No fractional shares of Pubco ordinary shares will be issued by Pubco; instead, each person who would otherwise be entitled to a fractional share shall instead be entitled to the number of Pubco ordinary shares issued to such person rounded down in the aggregate to the nearest whole Pubco ordinary share.

The foregoing Merger and conversion of securities shall occur all upon the terms and subject to the conditions set forth in the Merger Agreement and in accordance with the provisions of applicable Law.

Since the Merger Agreement was executed before March 6, 2026, the 15-month anniversary of the closing of the IPO, the Company's deadline to complete its initial business combination is extended, pursuant to the Current Charter, to June 6, 2026.

On April 14, 2026, the Company entered into Amendment No. 1 to the Merger Agreement (the "Amendment").

Pursuant to the Amendment, all parties agreed to remove, as a condition to each party's obligation to consummate the business combination, that the Company has net tangible assets of at least $5,000,001 after giving effect to the redemption and any PIPE Investment that was funded prior to or at closing.

Certain Related Agreements

Seller Lock-Up Agreement

Concurrently with the execution and delivery of the Merger Agreement, the Company, MacMines, and Pubco entered into a Lock-Up Agreement (the "Seller Lock-Up Agreement"), pursuant to which 50.00% of the securities of Pubco held by MacMines (the "Restricted Securities") will be locked-up and subject to transfer restrictions for a period of time following the closing of the MacMines Business Combination (the "Closing"), as described below, subject to certain exceptions. The lock-up period applicable to the Restricted Securities will commence from the date of Closing (the "Closing Date") and end until the earlier of (i) the six (6) month anniversary of Closing Date, and (ii) the date on which the closing sale price of the Pubco ordinary shares equals or exceeds $12.50 per share (as adjusted for share splits, share dividends, reorganizations, and recapitalizations) for any twenty (20) trading days within any thirty (30) consecutive trading day period commencing after the Closing Date.

Seller Support Agreement

Concurrently with the execution of the Merger Agreement, the Company and MacMines entered into a support agreement (the "Seller Support Agreement"), pursuant to which, among other things, MacMines agreed (i) not to transfer, and (ii) to vote its Pubco ordinary shares in favor of the Merger Agreement (including by execution of written resolutions), the Merger, and the other transactions. The Seller Support Agreement and all of its provisions will terminate and be of no further force or effect upon the earlier of (i) the effective time of the Closing, (ii) the termination of the Merger Agreement in accordance with its terms, and (iii) the written agreement of the Company and MacMines.

Sponsor Support Agreement

Concurrently with the execution of the Merger Agreement, the Company, MacMines, and the Sponsor entered into a support agreement (the "Sponsor Support Agreement"), pursuant to which, among other things, the Sponsor agreed (i) not to transfer, and (ii) to vote its ordinary shares of the Company in favor of the Merger Agreement (including by execution of written resolutions), the Merger, and the other transactions. The Sponsor Support Agreement and all of its provisions will terminate and be of no further force or effect upon the earlier of (i) the mutual written consent of Company, MacMines, and the Sponsor, (ii) the effective time of the Closing, or (iii) the termination of the Merger Agreement in accordance with its terms.

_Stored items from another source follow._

(** The log-ingestion block of the loop body (lines 133-140); returns
    [(log_gb_per_account_per_month, log_ingestion_gb_year)]. *)
Definition estimate_logging (total_accounts : Z)
    (total_txns log_bytes_per_txn : float) : outcome (float * float) :=
  if (total_accounts >? 0)%Z then
    txns_per_month_all ← truediv total_txns 12;
    accounts ← of_int total_accounts;
    txns_per_month_per_account ← truediv txns_per_month_all accounts;
    gib ← pow 1024 3;
    log_gb_per_account_per_month ←
      truediv (txns_per_month_per_account * log_bytes_per_txn)%float gib;
    let log_ingestion_gb_year :=
      (accounts * log_gb_per_account_per_month * 12)%float in
    mret (log_gb_per_account_per_month, log_ingestion_gb_year)
  else mret (0%float, 0%float).

End Binary64.

(** * Verification *)

(** ** The result monad *)

Lemma bind_Ok {A B : Type} (k : A -> result B) (a : A) :
  (Ok a ≫= k) = k a.
Proof. reflexivity. Qed.

Lemma bind_Ok_inv {A B : Type} (k : A -> result B) (m : result A) (b : B) :
  (m ≫= k) = Ok b -> exists a, m = Ok a /\ k a = Ok b.
Proof.
  destruct m as [a|e]; intros H.
  - exists a. split; [reflexivity | exact H].
  - discriminate H.
Qed.

(** ** Numeric primitives *)

Lemma py_truediv_Ok (x y : Q) :
  ~ y == 0 -> py_truediv x y = Ok (x / y).
Proof.
  intros Hy. unfold py_truediv.
  destruct (Qeq_bool y 0) eqn:E; [| reflexivity].
  apply Qeq_bool_eq in E. contradiction.
Qed.

Lemma py_truediv_inv (x y q : Q) :
  py_truediv x y = Ok q -> q = x / y /\ ~ y == 0.
Proof.
  unfold py_truediv. destruct (Qeq_bool y 0) eqn:E; intros H.
  - discriminate H.
  - injection H as <-. split; [reflexivity |].
    intros Hy. apply Qeq_eq_bool in Hy. congruence.
Qed.

Lemma py_truediv_zero (x : Q) : py_truediv x 0 = Raise ZeroDivisionError.
Proof. reflexivity. Qed.

Lemma inject_Z_pos_nonzero (z : Z) : (0 < z)%Z -> ~ inject_Z z == 0.
Proof.
  intros Hz H. unfold Qeq in H. simpl in H. lia.
Qed.

Lemma gtb_pos (z : Z) : (0 < z)%Z -> (z >? 0)%Z = true.
Proof. intros H. apply Z.gtb_lt. lia. Qed.

Lemma gtb_nonpos (z : Z) : (z <= 0)%Z -> (z >? 0)%Z = false.
Proof. intros H. rewrite Z.gtb_ltb. apply Z.ltb_ge. exact H. Qed.

Lemma py_pow_Ok (x : Q) (n : Z) :
  (0 <= n)%Z -> py_pow x n = Ok (x ^ n).
Proof.
  intros Hn. unfold py_pow.
  replace (n <? 0)%Z with false by (symmetry; apply Z.ltb_ge; exact Hn).
  rewrite andb_false_r. reflexivity.
Qed.

Lemma py_lt_true (x y : Q) : py_lt x y = true <-> x < y.
Proof.
  unfold py_lt. rewrite Qlt_alt.
  destruct (x ?= y); split; congruence.
Qed.

Lemma py_lt_false (x y : Q) : py_lt x y = false <-> y <= x.
Proof.
  pose proof (py_lt_true x y) as [H1 H2].
  destruct (py_lt x y) eqn:E; split; intros H.
  - discriminate H.
  - apply Qle_not_lt in H. exfalso. apply H, H1. reflexivity.
  - apply Qnot_lt_le. intros Hlt. apply H2 in Hlt. discriminate Hlt.
  - reflexivity.
Qed.

Lemma py_int_nonneg (x : Q) : 0 <= x -> py_int x = Qfloor x.
Proof.
  intros Hx. unfold py_int.
  replace (py_lt x 0) with false; [reflexivity |].
  symmetry. apply py_lt_false. exact Hx.
Qed.

Lemma py_int_le (x : Q) : 0 <= x -> inject_Z (py_int x) <= x.
Proof.
  intros Hx. rewrite py_int_nonneg by exact Hx. apply Qfloor_le.
Qed.

Lemma py_range_nonneg (n y : Z) : In y (py_range n) -> (0 <= y < n)%Z.
Proof.
  unfold py_range. intros H. apply in_map_iff in H.
  destruct H as [k [<- Hk]]. apply in_seq in Hk. lia.
Qed.

Lemma py_range_nonpos (n : Z) : (n <= 0)%Z -> py_range n = [].
Proof.
  intros Hn. unfold py_range.
  replace (Z.to_nat n) with 0%nat by lia. reflexivity.
Qed.

Lemma py_range_length (n : Z) : length (py_range n) = Z.to_nat n.
Proof. unfold py_range. rewrite length_map, length_seq. reflexivity. Qed.

(** ** Growth projector *)

Lemma clients_in_year_Ok (base_clients : Z) (growth_rate : Q) (k : Z) :
  (0 <= k)%Z ->
  _clients_in_year base_clients growth_rate k
  = Ok (Qceiling (inject_Z base_clients * (1 + growth_rate) ^ k)).
Proof.
  intros Hk. unfold _clients_in_year.
  rewrite py_pow_Ok by exact Hk. reflexivity.
Qed.

(** ** The logging and backup blocks *)

Lemma gib_nonzero : ~ 1024 ^ 3 == 0.
Proof. intros H. vm_compute in H. discriminate H. Qed.

Lemma estimate_logging_pos (inputs : Inputs) (total_accounts : Z) (total_txns : Q) :
  (0 < total_accounts)%Z ->
  estimate_logging inputs total_accounts total_txns
  = Ok (total_txns / 12 / inject_Z total_accounts * log_bytes_per_txn inputs
        / 1024 ^ 3,
        inject_Z total_accounts
        * (total_txns / 12 / inject_Z total_accounts * log_bytes_per_txn inputs
           / 1024 ^ 3)
        * 12).
Proof.
  intros Hpos. unfold estimate_logging.
  rewrite (gtb_pos _ Hpos).
  change (py_truediv total_txns 12) with (Ok (total_txns / 12)).
  rewrite bind_Ok.
  rewrite py_truediv_Ok by (apply inject_Z_pos_nonzero; exact Hpos).
  rewrite bind_Ok.
  change (py_pow 1024 3) with (Ok (1024 ^ 3)).
  rewrite bind_Ok.
  rewrite py_truediv_Ok by exact gib_nonzero.
  reflexivity.
Qed.
(** On a first invocation whose absence check passed, a rejected create call
    is retried when its fault is classified [NotFound] or
    [ServiceInternalError] (the model is unchanged and the context is
    [{ retry: 1 }]) and ends the invocation with the fault's kind
    otherwise. *)
Theorem create_call_fault
    (model : ResourceModel) (ctx : CallbackContext) (env : Env) (f f' : ApiFault) :
  JS.truthy (retry ctx) = false ->
  reply env 0%nat = Rejected f ->
  status f = 404 \/ status f = 400 ->
  reply env 1%nat = Rejected f' ->
  invoke createHandler model ctx env
  = (if includes [NotFound; ServiceInternalError] (Some (classify (AxiosFault f')))
     then InProgress model (retryOnly (JS.Num 1))
            (Some (backoff (JS.Num 1) (random1 env) (random2 env)))
     else Failed (classify (AxiosFault f')),
     [CallGet; CallCreate]).
Proof.
  intros Hretry Hget Hstatus Hcreate.
  unfold invoke, createHandler. rewrite Hretry. exec. rewrite Hget. exec.
  assert (Hskip : negb (status f =? 404) && negb (status f =? 400) = false).
  { destruct Hstatus as [-> | ->]; reflexivity. }
  rewrite Hskip. exec. rewrite Hcreate. exec.
  change (match f' with {| status := s |} => _ end) with (classify (AxiosFault f')).
  unfold JS.or. rewrite Hretry.
  destruct (bool_decide _); reflexivity.
Qed.

Lemma create_call_fault_witness :
  invoke createHandler ∅ emptyContext
    (scripted [Rejected (mkFault 404 false)] (Rejected (mkFault 403 false)))
  = (Failed Other, [CallGet; CallCreate]).
Proof.
  apply (create_call_fault ∅ emptyContext
           (scripted [Rejected (mkFault 404 false)] (Rejected (mkFault 403 false)))
           (mkFault 404 false) (mkFault 403 false));
    [reflexivity | reflexivity | left; reflexivity | reflexivity].
Defined.

(** ** The API calls of one invocation *)

(** Whatever the context and whatever the API answers, one invocation issues
    one of a few call sequences: Create reads and then at most creates;
    Update issues nothing (entry guard), or reads and then at most updates;
    Delete reads, then at most deletes, then at most reads once more.  No
    handler issues the mutating call of another one, or its own twice. *)
Theorem invocation_call_sequences
    (model : ResourceModel) (ctx : CallbackContext) (env : Env) :
  (snd (invoke createHandler model ctx env) = [CallGet]
   \/ snd (invoke createHandler model ctx env) = [CallGet; CallCreate])
  /\ (snd (invoke updateHandler model ctx env) = []
      \/ snd (invoke updateHandler model ctx env) = [CallGet]
      \/ snd (invoke updateHandler model ctx env) = [CallGet; CallUpdate])
  /\ (snd (invoke deleteHandler model ctx env) = [CallGet]
      \/ snd (invoke deleteHandler model ctx env) = [CallGet; CallDelete]
      \/ snd (invoke deleteHandler model ctx env) = [CallGet; CallDelete; CallGet]).
Proof.
  split; [|split].
  - exec. split_run; auto.
  - exec. split_run; auto.
  - exec. split_run; auto.
Qed.

(** The mutating call is only issued after the read of the same invocation
    had the expected outcome: Create creates only when the absence check was
    rejected with 404 or 400 (never when the read resolved); Update and
    Delete mutate only when the existence read resolved. *)
Theorem mutation_follows_read
    (model : ResourceModel) (ctx : CallbackContext) (env : Env) :
  (CallCreate ∈ snd (invoke createHandler model ctx env) ->
     exists f, reply env 0%nat = Rejected f /\ (status f = 404 \/ status f = 400))
  /\ (CallUpdate ∈ snd (invoke updateHandler model ctx env) ->
        exists r, reply env 0%nat = Resolved r)
  /\ (CallDelete ∈ snd (invoke deleteHandler model ctx env) ->
        exists r, reply env 0%nat = Resolved r).
Proof.
  assert (Hno : forall (c : Call) (l : list Call),
             bool_decide (c ∈ l) = false -> c ∈ l -> False).
  { intros c l Hd Hin. apply bool_decide_eq_false in Hd. contradiction. }
  assert (Hst : forall f, negb (status f =? 404) && negb (status f =? 400) = false ->
                          status f = 404 \/ status f = 400).
  { intros f H. apply andb_false_iff in H as [H | H];
      apply negb_false_iff, Z.eqb_eq in H; auto. }
  split; [|split]; exec.
  all: repeat match goal with
         | |- context [match reply ?e ?n with _ => _ end] =>
             destruct (reply e n) eqn:?; exec
         | |- context [if ?b then _ else _] => destruct b eqn:?; exec
         end.
  all: try (intros Hin; exfalso; revert Hin; apply Hno; reflexivity).
  all: intros _; eauto.
Qed.

Lemma mutation_follows_read_witness :
  (exists f, reply (scripted [Rejected (mkFault 404 false)] (Resolved resourceFound)) 0%nat
             = Rejected f /\ (status f = 404 \/ status f = 400))
  /\ (exists r, reply (alwaysResolved resourceFound) 0%nat = Resolved r).
Proof.
  split.
  - apply (proj1 (mutation_follows_read ∅ emptyContext
                    (scripted [Rejected (mkFault 404 false)] (Resolved resourceFound)))).
    apply (bool_decide_unpack _). vm_compute. exact I.
  - apply (proj1 (proj2 (mutation_follows_read ∅ emptyContext
                           (alwaysResolved resourceFound)))).
    apply (bool_decide_unpack _). vm_compute. exact I.
Defined.

(** ** When an invocation ends with [Success] *)

(** [Success] is only returned after a read made by the same invocation.
    Create succeeds only in an invocation that carries a retry count, whose
    single call is a read that resolved, with the model merged from it;
    Update succeeds only in its verification phase, its single call being a
    read that resolved, with the model merged from it; Delete succeeds only
    without a model, when the last call of the invocation was a read and
    that read was rejected with a fault classified [NotFound]. *)
Theorem success_follows_read
    (model : ResourceModel) (ctx : CallbackContext) (env : Env)
    (m : option ResourceModel) :
  (fst (invoke createHandler model ctx env) = Success m ->
     JS.truthy (retry ctx) = true
     /\ snd (invoke createHandler model ctx env) = [CallGet]
     /\ exists r, reply env 0%nat = Resolved r /\ m = Some (setModelFrom model r))
  /\ (fst (invoke updateHandler model ctx env) = Success m ->
        JS.truthy (serverTiming ctx) || completed ctx = true
        /\ snd (invoke updateHandler model ctx env) = [CallGet]
        /\ exists r, reply env 0%nat = Resolved r /\ m = Some (setModelFrom model r))
  /\ (fst (invoke deleteHandler model ctx env) = Success m ->
        m = None
        /\ exists k f,
             length (snd (invoke deleteHandler model ctx env)) = S k
             /\ snd (invoke deleteHandler model ctx env) !! k = Some CallGet
             /\ reply env k = Rejected f
             /\ classify (AxiosFault f) = NotFound).
Proof.
  split; [|split]; exec.
  - split_run_eq; intros Heq; simplify_eq.
    match goal with
    | H : negb (JS.truthy (retry ctx)) = false |- _ => apply negb_false_iff in H
    end.
    split; [assumption|]. split; [reflexivity | eauto].
  - split_run_eq; intros Heq; simplify_eq.
    match goal with
    | H : negb (JS.truthy (serverTiming ctx)) && negb (completed ctx) = false |- _ =>
        rewrite <- negb_orb in H; apply negb_false_iff in H
    end.
    split; [assumption|]. split; [reflexivity | eauto].
  - split_run_eq; intros Heq; simplify_eq.
    all: split; [reflexivity|].
    all: match goal with
         | H : match classify (AxiosFault ?f) with _ => _ end = true |- _ =>
             destruct (classify (AxiosFault f)) eqn:Hkind; try discriminate H
         end.
    + exists 2%nat. eexists. repeat split; eauto.
    + exists 0%nat. eexists. repeat split; eauto.
Qed.

Lemma success_follows_read_witness :
  (JS.truthy (retry (stabilizing 1 (JS.Num 5))) = true
   /\ snd (invoke createHandler ∅ (stabilizing 1 (JS.Num 5)) (alwaysResolved resourceFound))
      = [CallGet]
   /\ exists r, reply (alwaysResolved resourceFound) 0%nat = Resolved r
                /\ Some (∅ : ResourceModel) = Some (setModelFrom ∅ r))
  /\ (None (A := ResourceModel) = None
      /\ exists k f,
           length (snd (invoke deleteHandler ∅ (verifying 1) (alwaysRejected 404))) = S k
           /\ snd (invoke deleteHandler ∅ (verifying 1) (alwaysRejected 404)) !! k
              = Some CallGet
           /\ reply (alwaysRejected 404) k = Rejected f
           /\ classify (AxiosFault f) = NotFound).
Proof.
  split.
  - apply (proj1 (success_follows_read ∅ (stabilizing 1 (JS.Num 5))
                    (alwaysResolved resourceFound) (Some ∅))).
    vm_compute. reflexivity.
  - apply (proj2 (proj2 (success_follows_read ∅ (verifying 1) (alwaysRejected 404) None))).
    vm_compute. reflexivity.
Defined.

(** ** Update: existence check, update call, and the two invocations *)

(** In Update's first phase a rejected existence read never leads to the
    update call: a fault classified [ServiceInternalError] is retried with
    the context [{ retry: retry || 1 }], any other one (a missing resource
    included) ends the invocation with the fault's kind. *)
Theorem update_existence_fault
    (model : ResourceModel) (ctx : CallbackContext) (env : Env) (f : ApiFault) :
  JS.gt (retry ctx) maxRetries = false ->
  JS.truthy (serverTiming ctx) = false ->
  completed ctx = false ->
  reply env 0%nat = Rejected f ->
  invoke updateHandler model ctx env
  = (if includes [ServiceInternalError] (Some (classify (AxiosFault f)))
     then InProgress model (retryOnly (JS.or (retry ctx) (JS.Num 1)))
            (Some (backoff (JS.or (retry ctx) (JS.Num 1)) (random1 env) (random2 env)))
     else Failed (classify (AxiosFault f)),
     [CallGet]).
Proof.
  intros Hguard Htiming Hdone Hget.
  exec. rewrite (update_guard_passes ctx Hguard), Htiming, Hdone. exec.
  rewrite Hget. exec.
  change (match f with {| status := s |} => _ end) with (classify (AxiosFault f)).
  destruct (bool_decide _); reflexivity.
Qed.

Lemma update_existence_fault_witness :
  invoke updateHandler ∅ emptyContext (alwaysRejected 404) = (Failed NotFound, [CallGet]).
Proof.
  apply (update_existence_fault ∅ emptyContext (alwaysRejected 404) (mkFault 404 false));
    reflexivity.
Defined.

Lemma update_first_phase_run
    (model : ResourceModel) (ctx : CallbackContext) (env : Env) (r0 r1 : AxiosResponse) :
  JS.gt (retry ctx) maxRetries = false ->
  JS.truthy (serverTiming ctx) = false ->
  completed ctx = false ->
  reply env 0%nat = Resolved r0 ->
  reply env 1%nat = Resolved r1 ->
  invoke updateHandler model ctx env
  = (InProgress model
       {| retry := JS.or (retry ctx) (JS.Num 1); operationCompleted := Some true;
          successfulCalls := JS.Undefined; serverTiming := JS.Undefined |}
       (Some (backoff (JS.or (retry ctx) (JS.Num 1)) (random1 env) (random2 env))),
     [CallGet; CallUpdate]).
Proof.
  intros Hguard Htiming Hdone H0 H1.
  exec. rewrite (update_guard_passes ctx Hguard), Htiming, Hdone. exec.
  rewrite H0. exec. rewrite H1. reflexivity.
Qed.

Registration Rights Agreement

The Merger Agreement contemplates that, at the Closing, Pubco and MacMines will enter into a Registration Rights Agreement (the "Registration Rights Agreement"), to be effective as of the Closing, pursuant to which Pubco agrees to file a registration statement as soon as practicable upon receipt of a request from MacMines to register the resale of certain registrable securities under the Securities Act, subject to required notice provisions. Pubco has also agreed to provide customary "piggyback" registration rights with respect to such registrable securities and, subject to certain circumstances, to file a resale shelf registration statement to register the resale under the Securities Act of such registrable securities.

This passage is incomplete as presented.